Predictive approaches for drug combination discovery in cancer

Abstract

Drug combinations have been proposed as a promising therapeutic strategy to overcome drug resistance and improve efficacy of monotherapy regimens in cancer. This strategy aims at targeting multiple components of this complex disease. Despite the increasing number of drug combinations in use, many of them were empirically found in the clinic, and the molecular mechanisms underlying these drug combinations are often unclear. These challenges call for rational, systematic approaches for drug combination discovery. Although high-throughput screening of single-agent therapeutics has been successfully implemented, it is not feasible to test all possible drug combinations, even for a reduced subset of anticancer drugs. Hence, in vitro and in vivo screening of a large number of drug combinations are not practical. Therefore, devising computational methods to efficiently explore the space of drug combinations and to discover efficacious combinations has attracted a lot of attention from the scientific community in the past few years. Nevertheless, in the absence of consensus regarding the computational approaches used to predict efficacious drug combinations, a plethora of methods, techniques and hypotheses have been developed to date, while the research field lacks an elaborate categorization of the existing computational methods and the available data sources. In this manuscript, we review and categorize the state-of-the-art computational approaches for drug combination prediction, and elaborate on the limitations of these methods and the existing challenges. We also discuss about the recent pan-cancer drug combination data sets and their importance in revising the available methods or developing more performant approaches.

Figure 1

Schematic diagram of steps in which mathematical and computational methods can contribute in drug combination development: (A) quantification of experimental drug combination; (B) potential data sources for predictive drug combination approaches; (C) predictive computational approaches.

Figure 2

Schematic representation of steps in quantification methods: (A) median-effect method: m_a, m_b and m_c are slopes and D_ma, D_mb and D_mab are y-intercepts of the log–log diagrams (Hill-type coefficients) for drug A, drug B and their combination, respectively.
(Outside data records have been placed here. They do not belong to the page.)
Lemma side_run f k t : at_node D f k t →
  array_get (fe_is_left f) (fe_top f) (RbTree r d m) =
  Some (match k with [] => false | g :: _ => negb (fside g) end, RbTree r d m).
Proof.
  intros [_ Hsd -> _ _]. destruct k as [|g k].
  - apply (array_get_at _ [] _ [] _ _ Hsd eq_refl).
  - rewrite sides_cons in Hsd. apply (array_get_at _ _ _ _ _ _ Hsd).
    rewrite length_sides. simpl. lia.
Qed.

(** What an iterator has still to visit after its node. *)
Definition visits (f : rb_foreach) (l : list Z) : Prop :=
  ∃ k c lt a rr, plug k (Node c lt a rr) = t0 ∧ at_node D f k (Node c lt a rr) ∧
    l = nodes rr ++ after k.

Definition next_is (res : option ((Z * rb_foreach) * rbtree)) (l : list Z) : Prop :=
  match l with
  | [] => ∃ f', res = Some ((0, f'), RbTree r d m)
  | b :: l => ∃ f', res = Some ((b, f'), RbTree r d m) ∧ b ≠ 0 ∧ visits f' l
  end.

(** The first node of a right subtree. *)
Lemma right_limb_spec f k c l a rr :
  plug k (Node c l a rr) = t0 → at_node D f k (Node c l a rr) → rr ≠ Leaf →
  next_is (stack_left_limb (ptr rr) f (RbTree r d m)) (nodes rr ++ after k).
Proof.
  intros Hp Hat Hne. destruct (part_ok k _ Hp) as (Ht & Hokt & Hkt). simpl in Hkt.
  pose proof (height_pos rr Hne). unfold stack_left_limb.
  destruct (foreach_push_spec f k (Node c l a rr) (ptr rr) false) as (f1 & E1 & S1 & S2 & S3 & S4 & S5);
    [lia|done|apply Hat|].
  run E1.
  destruct (left_limb_spec rr (length (fe_stack f1)) f1 (Frame true c a l :: k))
    as (f' & k' & c' & a' & rr' & E & Hp' & Hat' & En); [done|done| |lia|].
  { split; [by rewrite path_shift|by rewrite sides_cons|simpl; lia|done|done]. }
  run E. run (top_run f' k' _ Hat'). cbn [ptr]. simpl in En. rewrite <- En.
  exists f'. split_and!; [done| |by exists k', c', Leaf, a', rr'].
  destruct (part_ok k' _ Hp') as (_ & [[? _] _]%Forall_cons & _). lia.
Qed.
D_A and D_B also defined as D_A = (Dx)_AB (a/(a + b)), D_B = (Dx)_AB (b/(a + b)) where a/b is the ratio of drugs A and B in the combination. Mutually exclusive drugs and non-exclusive drugs are the ones that act competitively and noncompetitively on the same target, respectively (their difference can be seen in the log–log diagrams (Supp. Fig. 1)). (B) Loewe additivity method: D_A and D_B are the drug doses of drugs A and B in the combination, which can cause the assumed inhibitory effect (such as 50% inhibition). (C) Bliss independence method: E_a, E_b and E_ab are the inhibitory effects of drugs A and B and their combination. E_add is also the reference measure or additive effect of the combination of drugs. E_observed is also the observed inhibitory effect of the combination of drugs A and B with the considered doses a and b [23, 50, 56, 57, 63, 67].

Figure 3

Potential data for predictive in silico pipelines of drug combinations prediction including information about drugs, targets as well as response of the cell lines or tumor cells to drugs as single agent or in combination with other agents.

Figure 4

Accuracy measures for different assessment strategies.